→ Collected data entries:

======

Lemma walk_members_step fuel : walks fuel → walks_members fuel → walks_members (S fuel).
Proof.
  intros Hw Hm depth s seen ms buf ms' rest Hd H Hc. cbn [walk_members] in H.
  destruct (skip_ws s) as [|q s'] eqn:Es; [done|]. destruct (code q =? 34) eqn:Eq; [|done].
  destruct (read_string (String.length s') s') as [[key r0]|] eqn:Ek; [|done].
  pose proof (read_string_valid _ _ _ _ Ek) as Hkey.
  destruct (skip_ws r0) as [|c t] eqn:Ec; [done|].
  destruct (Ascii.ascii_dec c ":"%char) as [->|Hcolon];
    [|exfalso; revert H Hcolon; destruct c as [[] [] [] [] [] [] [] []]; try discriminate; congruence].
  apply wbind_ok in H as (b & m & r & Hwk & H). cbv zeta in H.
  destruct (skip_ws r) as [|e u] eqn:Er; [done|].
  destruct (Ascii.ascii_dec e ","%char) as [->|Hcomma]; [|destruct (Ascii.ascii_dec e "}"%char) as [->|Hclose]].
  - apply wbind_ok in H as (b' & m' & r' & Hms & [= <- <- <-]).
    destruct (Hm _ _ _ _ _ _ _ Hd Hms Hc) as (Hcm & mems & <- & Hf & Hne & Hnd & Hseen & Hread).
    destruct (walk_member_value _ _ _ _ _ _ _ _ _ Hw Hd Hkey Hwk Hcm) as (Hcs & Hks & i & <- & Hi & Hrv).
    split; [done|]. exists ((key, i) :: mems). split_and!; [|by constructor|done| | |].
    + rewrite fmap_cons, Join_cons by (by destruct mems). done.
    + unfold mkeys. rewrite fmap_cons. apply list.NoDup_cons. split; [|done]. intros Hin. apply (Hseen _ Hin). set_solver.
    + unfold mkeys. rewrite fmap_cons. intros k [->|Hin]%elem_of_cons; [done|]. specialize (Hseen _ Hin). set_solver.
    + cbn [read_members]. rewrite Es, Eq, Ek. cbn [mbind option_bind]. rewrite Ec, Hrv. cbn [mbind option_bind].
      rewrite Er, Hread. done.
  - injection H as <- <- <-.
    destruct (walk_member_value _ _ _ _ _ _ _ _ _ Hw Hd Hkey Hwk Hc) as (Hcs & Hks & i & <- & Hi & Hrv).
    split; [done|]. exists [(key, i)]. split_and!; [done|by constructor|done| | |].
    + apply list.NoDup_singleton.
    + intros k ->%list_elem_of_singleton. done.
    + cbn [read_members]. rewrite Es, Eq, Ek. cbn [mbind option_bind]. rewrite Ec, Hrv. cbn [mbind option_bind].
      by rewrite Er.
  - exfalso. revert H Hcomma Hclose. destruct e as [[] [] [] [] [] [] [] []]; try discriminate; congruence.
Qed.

======

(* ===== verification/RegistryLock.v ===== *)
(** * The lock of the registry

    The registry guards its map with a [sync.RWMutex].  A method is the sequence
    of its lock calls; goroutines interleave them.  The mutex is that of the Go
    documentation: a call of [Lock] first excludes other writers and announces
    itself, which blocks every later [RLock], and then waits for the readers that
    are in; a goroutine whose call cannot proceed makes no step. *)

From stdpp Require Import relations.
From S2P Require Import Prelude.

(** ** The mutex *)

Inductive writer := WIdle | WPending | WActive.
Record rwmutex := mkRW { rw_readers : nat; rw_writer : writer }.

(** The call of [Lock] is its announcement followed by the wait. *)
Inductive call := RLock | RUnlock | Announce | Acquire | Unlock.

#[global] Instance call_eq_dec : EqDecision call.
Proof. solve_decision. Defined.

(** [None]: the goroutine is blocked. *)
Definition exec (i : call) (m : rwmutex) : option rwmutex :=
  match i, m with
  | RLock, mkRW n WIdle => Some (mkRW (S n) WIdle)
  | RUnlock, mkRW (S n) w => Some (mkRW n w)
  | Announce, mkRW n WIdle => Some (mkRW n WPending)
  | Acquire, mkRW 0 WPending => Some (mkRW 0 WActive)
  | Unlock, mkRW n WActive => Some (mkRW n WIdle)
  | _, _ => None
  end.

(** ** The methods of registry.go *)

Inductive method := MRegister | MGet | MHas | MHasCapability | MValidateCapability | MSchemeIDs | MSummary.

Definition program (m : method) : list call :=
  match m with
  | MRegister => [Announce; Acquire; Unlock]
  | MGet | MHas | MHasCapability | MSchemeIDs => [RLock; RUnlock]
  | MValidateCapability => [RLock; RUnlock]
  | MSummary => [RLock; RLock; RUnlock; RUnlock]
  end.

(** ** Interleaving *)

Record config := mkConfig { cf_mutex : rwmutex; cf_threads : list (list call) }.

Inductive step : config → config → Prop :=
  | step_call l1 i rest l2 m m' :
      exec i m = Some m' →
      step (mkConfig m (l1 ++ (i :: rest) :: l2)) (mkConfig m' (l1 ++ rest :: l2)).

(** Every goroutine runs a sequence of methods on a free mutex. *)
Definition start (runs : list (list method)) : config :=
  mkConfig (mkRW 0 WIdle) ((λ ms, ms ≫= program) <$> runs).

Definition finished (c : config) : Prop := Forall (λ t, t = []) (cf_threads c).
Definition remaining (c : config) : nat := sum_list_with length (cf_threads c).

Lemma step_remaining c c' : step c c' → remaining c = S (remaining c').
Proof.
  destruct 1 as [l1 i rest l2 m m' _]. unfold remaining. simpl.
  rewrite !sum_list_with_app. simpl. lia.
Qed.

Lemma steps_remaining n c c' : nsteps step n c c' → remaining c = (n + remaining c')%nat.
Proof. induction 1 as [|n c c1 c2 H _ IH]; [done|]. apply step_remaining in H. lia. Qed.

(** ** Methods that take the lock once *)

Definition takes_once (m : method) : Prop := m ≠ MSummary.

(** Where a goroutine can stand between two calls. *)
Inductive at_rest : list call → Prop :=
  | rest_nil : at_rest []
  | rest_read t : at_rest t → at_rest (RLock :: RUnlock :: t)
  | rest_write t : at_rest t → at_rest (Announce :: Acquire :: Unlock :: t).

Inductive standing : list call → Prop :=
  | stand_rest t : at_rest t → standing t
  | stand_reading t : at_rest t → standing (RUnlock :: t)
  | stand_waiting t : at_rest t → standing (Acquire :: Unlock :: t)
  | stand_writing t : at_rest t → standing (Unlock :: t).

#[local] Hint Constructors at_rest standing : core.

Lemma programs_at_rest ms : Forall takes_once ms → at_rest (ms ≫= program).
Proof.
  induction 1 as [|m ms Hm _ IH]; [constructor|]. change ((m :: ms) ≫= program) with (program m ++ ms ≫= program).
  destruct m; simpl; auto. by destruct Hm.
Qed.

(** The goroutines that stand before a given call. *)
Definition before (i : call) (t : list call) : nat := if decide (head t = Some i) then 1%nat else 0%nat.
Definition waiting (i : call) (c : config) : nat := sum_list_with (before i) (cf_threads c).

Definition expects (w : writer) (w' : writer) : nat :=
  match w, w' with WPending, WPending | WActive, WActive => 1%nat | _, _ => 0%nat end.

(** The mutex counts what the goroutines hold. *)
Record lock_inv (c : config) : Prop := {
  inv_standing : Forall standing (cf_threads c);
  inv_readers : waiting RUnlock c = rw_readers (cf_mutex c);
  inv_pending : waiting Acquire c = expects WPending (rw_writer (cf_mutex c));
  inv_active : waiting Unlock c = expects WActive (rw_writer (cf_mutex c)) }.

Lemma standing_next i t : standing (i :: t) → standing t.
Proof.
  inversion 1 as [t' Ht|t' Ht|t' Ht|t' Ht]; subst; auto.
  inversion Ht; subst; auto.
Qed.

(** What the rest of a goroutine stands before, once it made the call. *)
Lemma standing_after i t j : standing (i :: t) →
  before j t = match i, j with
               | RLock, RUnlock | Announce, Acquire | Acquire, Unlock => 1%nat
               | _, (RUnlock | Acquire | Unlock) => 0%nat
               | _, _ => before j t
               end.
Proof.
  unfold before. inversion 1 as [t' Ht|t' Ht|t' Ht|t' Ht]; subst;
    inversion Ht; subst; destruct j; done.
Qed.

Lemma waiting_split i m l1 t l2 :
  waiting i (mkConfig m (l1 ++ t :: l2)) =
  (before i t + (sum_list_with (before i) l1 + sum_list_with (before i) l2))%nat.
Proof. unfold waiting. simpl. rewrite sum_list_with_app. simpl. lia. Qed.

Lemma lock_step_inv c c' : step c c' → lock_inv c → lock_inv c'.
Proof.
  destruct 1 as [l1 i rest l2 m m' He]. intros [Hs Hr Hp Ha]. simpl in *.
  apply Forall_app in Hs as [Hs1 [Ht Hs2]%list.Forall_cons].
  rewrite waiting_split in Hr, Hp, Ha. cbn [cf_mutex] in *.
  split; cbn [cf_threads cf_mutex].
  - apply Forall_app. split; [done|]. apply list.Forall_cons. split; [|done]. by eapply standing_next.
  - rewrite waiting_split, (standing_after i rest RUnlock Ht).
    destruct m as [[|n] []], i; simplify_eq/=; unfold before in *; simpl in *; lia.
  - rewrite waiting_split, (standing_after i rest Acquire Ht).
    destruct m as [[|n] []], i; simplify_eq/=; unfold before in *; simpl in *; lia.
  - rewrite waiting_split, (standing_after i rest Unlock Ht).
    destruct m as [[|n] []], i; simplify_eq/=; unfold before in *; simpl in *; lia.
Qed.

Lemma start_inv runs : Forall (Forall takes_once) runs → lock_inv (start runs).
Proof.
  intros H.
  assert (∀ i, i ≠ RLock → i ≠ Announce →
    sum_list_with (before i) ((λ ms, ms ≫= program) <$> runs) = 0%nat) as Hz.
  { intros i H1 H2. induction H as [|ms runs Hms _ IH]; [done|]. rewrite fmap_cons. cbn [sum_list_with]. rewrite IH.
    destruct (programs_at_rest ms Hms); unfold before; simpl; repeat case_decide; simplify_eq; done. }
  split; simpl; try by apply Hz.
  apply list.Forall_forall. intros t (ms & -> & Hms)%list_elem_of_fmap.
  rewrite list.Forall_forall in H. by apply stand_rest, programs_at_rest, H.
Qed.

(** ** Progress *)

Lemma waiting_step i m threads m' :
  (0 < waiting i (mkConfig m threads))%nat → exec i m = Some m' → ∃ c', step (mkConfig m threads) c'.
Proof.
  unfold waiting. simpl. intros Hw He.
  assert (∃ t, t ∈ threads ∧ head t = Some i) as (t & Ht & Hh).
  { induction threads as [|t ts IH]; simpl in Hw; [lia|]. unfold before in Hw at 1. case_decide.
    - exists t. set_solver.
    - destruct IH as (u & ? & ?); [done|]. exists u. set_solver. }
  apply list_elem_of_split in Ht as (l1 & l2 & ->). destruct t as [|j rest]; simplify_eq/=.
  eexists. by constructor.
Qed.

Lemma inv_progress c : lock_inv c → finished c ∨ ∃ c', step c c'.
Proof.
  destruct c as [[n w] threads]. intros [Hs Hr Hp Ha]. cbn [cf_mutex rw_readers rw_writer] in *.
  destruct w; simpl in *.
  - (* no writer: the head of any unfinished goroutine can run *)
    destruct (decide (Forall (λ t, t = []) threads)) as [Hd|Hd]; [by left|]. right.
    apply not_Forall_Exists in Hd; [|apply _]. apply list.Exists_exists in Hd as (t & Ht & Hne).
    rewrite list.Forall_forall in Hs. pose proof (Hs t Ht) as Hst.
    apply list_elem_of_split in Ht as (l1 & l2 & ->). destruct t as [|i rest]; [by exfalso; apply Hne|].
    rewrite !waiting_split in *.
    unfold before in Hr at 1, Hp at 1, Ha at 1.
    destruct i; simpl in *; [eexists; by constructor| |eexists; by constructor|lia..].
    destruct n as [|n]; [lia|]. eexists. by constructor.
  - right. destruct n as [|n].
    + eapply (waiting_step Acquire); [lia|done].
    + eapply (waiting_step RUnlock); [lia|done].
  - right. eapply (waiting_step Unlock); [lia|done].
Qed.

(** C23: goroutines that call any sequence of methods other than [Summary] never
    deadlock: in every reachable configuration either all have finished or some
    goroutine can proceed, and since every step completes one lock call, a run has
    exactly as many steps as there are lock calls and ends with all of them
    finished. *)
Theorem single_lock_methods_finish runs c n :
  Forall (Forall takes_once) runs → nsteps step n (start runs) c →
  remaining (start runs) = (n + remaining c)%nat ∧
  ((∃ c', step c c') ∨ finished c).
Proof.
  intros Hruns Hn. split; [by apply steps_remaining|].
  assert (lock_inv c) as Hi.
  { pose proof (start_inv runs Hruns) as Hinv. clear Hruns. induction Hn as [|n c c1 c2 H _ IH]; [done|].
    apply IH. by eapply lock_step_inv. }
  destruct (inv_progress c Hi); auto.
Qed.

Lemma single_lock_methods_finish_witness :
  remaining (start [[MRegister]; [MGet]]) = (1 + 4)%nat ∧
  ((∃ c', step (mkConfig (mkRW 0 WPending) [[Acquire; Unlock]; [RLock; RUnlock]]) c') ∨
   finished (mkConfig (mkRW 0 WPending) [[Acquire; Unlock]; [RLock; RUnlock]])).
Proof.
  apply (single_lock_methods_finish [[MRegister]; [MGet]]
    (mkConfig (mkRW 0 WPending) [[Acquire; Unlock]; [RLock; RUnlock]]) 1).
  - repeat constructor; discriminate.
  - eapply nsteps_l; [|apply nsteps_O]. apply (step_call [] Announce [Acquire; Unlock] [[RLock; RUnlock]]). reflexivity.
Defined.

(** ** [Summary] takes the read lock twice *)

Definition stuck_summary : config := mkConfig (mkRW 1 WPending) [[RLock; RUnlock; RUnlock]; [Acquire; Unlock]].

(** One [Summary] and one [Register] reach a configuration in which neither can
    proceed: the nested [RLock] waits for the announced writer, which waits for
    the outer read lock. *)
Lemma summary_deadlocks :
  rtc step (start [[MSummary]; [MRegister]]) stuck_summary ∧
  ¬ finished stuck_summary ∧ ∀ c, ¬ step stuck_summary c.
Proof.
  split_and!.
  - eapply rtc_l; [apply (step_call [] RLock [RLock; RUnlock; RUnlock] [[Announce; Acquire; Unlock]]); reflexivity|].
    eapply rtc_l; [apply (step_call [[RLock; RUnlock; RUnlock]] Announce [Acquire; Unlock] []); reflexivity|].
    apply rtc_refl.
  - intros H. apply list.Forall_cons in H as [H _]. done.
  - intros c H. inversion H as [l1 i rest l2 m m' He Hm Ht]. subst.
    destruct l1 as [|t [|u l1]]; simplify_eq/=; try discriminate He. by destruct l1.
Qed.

======

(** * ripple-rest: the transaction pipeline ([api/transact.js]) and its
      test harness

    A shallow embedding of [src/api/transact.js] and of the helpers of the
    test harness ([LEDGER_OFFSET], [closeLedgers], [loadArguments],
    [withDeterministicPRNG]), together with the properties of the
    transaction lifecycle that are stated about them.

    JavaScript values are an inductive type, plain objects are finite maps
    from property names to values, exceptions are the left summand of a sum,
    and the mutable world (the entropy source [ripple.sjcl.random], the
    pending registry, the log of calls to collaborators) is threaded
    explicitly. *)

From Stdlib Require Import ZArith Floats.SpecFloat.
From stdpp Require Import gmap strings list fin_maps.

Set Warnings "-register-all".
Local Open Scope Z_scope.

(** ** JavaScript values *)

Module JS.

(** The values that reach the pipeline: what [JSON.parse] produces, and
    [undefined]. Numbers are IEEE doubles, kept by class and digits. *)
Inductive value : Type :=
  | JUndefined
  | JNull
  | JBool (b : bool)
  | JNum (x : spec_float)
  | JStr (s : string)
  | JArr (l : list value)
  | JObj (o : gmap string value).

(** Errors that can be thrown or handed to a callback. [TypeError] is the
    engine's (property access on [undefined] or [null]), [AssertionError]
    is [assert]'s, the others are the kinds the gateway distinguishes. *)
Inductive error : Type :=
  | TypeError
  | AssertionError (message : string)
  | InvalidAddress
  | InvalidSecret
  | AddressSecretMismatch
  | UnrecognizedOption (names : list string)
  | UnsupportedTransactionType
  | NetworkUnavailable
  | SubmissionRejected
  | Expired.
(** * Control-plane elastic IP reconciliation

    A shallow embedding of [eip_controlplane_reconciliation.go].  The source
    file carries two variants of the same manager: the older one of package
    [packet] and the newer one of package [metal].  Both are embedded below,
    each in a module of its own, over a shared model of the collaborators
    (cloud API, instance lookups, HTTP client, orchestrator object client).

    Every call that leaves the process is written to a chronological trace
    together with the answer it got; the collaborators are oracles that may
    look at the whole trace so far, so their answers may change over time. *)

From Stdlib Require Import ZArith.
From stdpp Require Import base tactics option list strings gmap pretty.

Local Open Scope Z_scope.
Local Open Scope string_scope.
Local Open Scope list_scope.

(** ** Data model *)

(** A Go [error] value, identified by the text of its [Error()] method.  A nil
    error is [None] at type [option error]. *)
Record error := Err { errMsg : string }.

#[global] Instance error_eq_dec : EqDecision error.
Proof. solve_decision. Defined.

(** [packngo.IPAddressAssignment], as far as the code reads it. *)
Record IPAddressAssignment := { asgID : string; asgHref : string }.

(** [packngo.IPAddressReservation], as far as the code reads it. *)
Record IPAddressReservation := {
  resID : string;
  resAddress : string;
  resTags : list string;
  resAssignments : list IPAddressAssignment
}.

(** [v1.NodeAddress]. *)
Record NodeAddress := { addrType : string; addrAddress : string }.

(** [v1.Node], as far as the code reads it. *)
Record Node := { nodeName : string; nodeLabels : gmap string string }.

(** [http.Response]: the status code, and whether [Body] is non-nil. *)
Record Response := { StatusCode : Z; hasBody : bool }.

======

→ What is expected:
Search the records above for the string "left". Report each line that has it.

→ Solution to this problem:
    destruct (decide (Forall (λ t, t = []) threads)) as [Hd|Hd]; [by left|]. right.
    from property names to values, exceptions are the left summand of a sum,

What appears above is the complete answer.